• What the task requires
For this exercise, return all the data exactly as it stands.

• Data listing
=== Section Start ===
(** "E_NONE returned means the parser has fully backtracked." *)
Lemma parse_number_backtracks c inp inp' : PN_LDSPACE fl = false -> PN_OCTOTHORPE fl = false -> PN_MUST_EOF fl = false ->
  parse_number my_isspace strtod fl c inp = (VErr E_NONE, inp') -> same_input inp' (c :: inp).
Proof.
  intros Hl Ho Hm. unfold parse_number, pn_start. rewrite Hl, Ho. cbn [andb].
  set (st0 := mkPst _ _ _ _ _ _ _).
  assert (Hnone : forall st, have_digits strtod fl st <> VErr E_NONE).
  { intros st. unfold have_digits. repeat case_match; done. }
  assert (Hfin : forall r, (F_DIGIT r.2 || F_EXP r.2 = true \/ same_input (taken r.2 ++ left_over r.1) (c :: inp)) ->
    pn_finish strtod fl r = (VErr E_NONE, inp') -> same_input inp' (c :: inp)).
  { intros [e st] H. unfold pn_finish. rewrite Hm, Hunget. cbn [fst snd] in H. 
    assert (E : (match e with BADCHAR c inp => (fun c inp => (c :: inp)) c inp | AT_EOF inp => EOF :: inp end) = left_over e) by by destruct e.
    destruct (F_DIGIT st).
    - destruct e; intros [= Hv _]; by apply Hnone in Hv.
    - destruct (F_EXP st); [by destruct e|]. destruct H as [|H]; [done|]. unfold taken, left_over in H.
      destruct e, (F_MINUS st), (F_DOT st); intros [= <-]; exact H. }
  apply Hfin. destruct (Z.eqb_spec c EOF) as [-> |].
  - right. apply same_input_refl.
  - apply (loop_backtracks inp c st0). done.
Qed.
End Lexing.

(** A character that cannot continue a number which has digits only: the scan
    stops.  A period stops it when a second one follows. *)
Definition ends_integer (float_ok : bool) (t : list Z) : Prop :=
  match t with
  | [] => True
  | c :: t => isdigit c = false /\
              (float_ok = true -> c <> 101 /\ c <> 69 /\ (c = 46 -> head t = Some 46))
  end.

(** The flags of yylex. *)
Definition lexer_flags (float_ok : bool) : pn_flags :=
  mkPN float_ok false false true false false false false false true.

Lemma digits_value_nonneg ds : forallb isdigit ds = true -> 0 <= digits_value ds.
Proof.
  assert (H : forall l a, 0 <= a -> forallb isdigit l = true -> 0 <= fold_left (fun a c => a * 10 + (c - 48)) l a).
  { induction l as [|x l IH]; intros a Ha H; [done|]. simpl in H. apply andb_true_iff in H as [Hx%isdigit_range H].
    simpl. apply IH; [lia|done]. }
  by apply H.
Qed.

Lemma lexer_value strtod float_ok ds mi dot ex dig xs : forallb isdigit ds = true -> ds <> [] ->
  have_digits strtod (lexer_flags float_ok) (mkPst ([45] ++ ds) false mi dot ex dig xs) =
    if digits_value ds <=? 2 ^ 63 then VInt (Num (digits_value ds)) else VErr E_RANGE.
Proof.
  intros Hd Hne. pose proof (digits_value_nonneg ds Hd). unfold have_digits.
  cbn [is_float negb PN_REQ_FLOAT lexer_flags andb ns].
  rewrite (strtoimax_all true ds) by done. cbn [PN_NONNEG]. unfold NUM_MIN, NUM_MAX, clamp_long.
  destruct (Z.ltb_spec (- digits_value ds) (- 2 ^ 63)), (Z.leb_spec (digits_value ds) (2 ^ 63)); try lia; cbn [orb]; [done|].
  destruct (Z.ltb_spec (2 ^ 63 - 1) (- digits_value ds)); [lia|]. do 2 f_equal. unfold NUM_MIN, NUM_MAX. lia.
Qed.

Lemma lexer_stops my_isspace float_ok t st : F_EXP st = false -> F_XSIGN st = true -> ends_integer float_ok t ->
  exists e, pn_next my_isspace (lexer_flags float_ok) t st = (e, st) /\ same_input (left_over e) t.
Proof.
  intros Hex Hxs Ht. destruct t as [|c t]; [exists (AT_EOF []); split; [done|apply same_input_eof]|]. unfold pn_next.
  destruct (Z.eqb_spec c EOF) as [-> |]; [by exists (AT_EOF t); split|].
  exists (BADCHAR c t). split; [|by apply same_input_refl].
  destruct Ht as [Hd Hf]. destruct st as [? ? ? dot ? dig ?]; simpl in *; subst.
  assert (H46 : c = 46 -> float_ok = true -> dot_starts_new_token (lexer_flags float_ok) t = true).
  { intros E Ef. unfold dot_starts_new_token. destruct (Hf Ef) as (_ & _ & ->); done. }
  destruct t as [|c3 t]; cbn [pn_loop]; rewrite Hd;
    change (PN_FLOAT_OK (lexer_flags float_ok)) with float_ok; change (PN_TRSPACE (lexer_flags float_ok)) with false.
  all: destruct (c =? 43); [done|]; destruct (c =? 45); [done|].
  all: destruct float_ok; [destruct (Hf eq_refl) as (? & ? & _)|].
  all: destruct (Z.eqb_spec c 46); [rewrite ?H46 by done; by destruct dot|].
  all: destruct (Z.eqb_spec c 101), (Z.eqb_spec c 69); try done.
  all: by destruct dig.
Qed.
=== Section End ===
• Answer area
(** "E_NONE returned means the parser has fully backtracked." *)
Lemma parse_number_backtracks c inp inp' : PN_LDSPACE fl = false -> PN_OCTOTHORPE fl = false -> PN_MUST_EOF fl = false ->
  parse_number my_isspace strtod fl c inp = (VErr E_NONE, inp') -> same_input inp' (c :: inp).
Proof.
  intros Hl Ho Hm. unfold parse_number, pn_start. rewrite Hl, Ho. cbn [andb].
  set (st0 := mkPst _ _ _ _ _ _ _).
  assert (Hnone : forall st, have_digits strtod fl st <> VErr E_NONE).
  { intros st. unfold have_digits. repeat case_match; done. }
  assert (Hfin : forall r, (F_DIGIT r.2 || F_EXP r.2 = true \/ same_input (taken r.2 ++ left_over r.1) (c :: inp)) ->
    pn_finish strtod fl r = (VErr E_NONE, inp') -> same_input inp' (c :: inp)).
  { intros [e st] H. unfold pn_finish. rewrite Hm, Hunget. cbn [fst snd] in H. 
    assert (E : (match e with BADCHAR c inp => (fun c inp => (c :: inp)) c inp | AT_EOF inp => EOF :: inp end) = left_over e) by by destruct e.
    destruct (F_DIGIT st).
    - destruct e; intros [= Hv _]; by apply Hnone in Hv.
    - destruct (F_EXP st); [by destruct e|]. destruct H as [|H]; [done|]. unfold taken, left_over in H.
      destruct e, (F_MINUS st), (F_DOT st); intros [= <-]; exact H. }
  apply Hfin. destruct (Z.eqb_spec c EOF) as [-> |].
  - right. apply same_input_refl.
  - apply (loop_backtracks inp c st0). done.
Qed.
End Lexing.

(** A character that cannot continue a number which has digits only: the scan
    stops.  A period stops it when a second one follows. *)
Definition ends_integer (float_ok : bool) (t : list Z) : Prop :=
  match t with
  | [] => True
  | c :: t => isdigit c = false /\
              (float_ok = true -> c <> 101 /\ c <> 69 /\ (c = 46 -> head t = Some 46))
  end.

(** The flags of yylex. *)
Definition lexer_flags (float_ok : bool) : pn_flags :=
  mkPN float_ok false false true false false false false false true.

Lemma digits_value_nonneg ds : forallb isdigit ds = true -> 0 <= digits_value ds.
Proof.
  assert (H : forall l a, 0 <= a -> forallb isdigit l = true -> 0 <= fold_left (fun a c => a * 10 + (c - 48)) l a).
  { induction l as [|x l IH]; intros a Ha H; [done|]. simpl in H. apply andb_true_iff in H as [Hx%isdigit_range H].
    simpl. apply IH; [lia|done]. }
  by apply H.
Qed.

Lemma lexer_value strtod float_ok ds mi dot ex dig xs : forallb isdigit ds = true -> ds <> [] ->
  have_digits strtod (lexer_flags float_ok) (mkPst ([45] ++ ds) false mi dot ex dig xs) =
    if digits_value ds <=? 2 ^ 63 then VInt (Num (digits_value ds)) else VErr E_RANGE.
Proof.
  intros Hd Hne. pose proof (digits_value_nonneg ds Hd). unfold have_digits.
  cbn [is_float negb PN_REQ_FLOAT lexer_flags andb ns].
  rewrite (strtoimax_all true ds) by done. cbn [PN_NONNEG]. unfold NUM_MIN, NUM_MAX, clamp_long.
  destruct (Z.ltb_spec (- digits_value ds) (- 2 ^ 63)), (Z.leb_spec (digits_value ds) (2 ^ 63)); try lia; cbn [orb]; [done|].
  destruct (Z.ltb_spec (2 ^ 63 - 1) (- digits_value ds)); [lia|]. do 2 f_equal. unfold NUM_MIN, NUM_MAX. lia.
Qed.

Lemma lexer_stops my_isspace float_ok t st : F_EXP st = false -> F_XSIGN st = true -> ends_integer float_ok t ->
  exists e, pn_next my_isspace (lexer_flags float_ok) t st = (e, st) /\ same_input (left_over e) t.
Proof.
  intros Hex Hxs Ht. destruct t as [|c t]; [exists (AT_EOF []); split; [done|apply same_input_eof]|]. unfold pn_next.
  destruct (Z.eqb_spec c EOF) as [-> |]; [by exists (AT_EOF t); split|].
  exists (BADCHAR c t). split; [|by apply same_input_refl].
  destruct Ht as [Hd Hf]. destruct st as [? ? ? dot ? dig ?]; simpl in *; subst.
  assert (H46 : c = 46 -> float_ok = true -> dot_starts_new_token (lexer_flags float_ok) t = true).
  { intros E Ef. unfold dot_starts_new_token. destruct (Hf Ef) as (_ & _ & ->); done. }
  destruct t as [|c3 t]; cbn [pn_loop]; rewrite Hd;
    change (PN_FLOAT_OK (lexer_flags float_ok)) with float_ok; change (PN_TRSPACE (lexer_flags float_ok)) with false.
  all: destruct (c =? 43); [done|]; destruct (c =? 45); [done|].
  all: destruct float_ok; [destruct (Hf eq_refl) as (? & ? & _)|].
  all: destruct (Z.eqb_spec c 46); [rewrite ?H46 by done; by destruct dot|].
  all: destruct (Z.eqb_spec c 101), (Z.eqb_spec c 69); try done.
  all: by destruct dig.
Qed.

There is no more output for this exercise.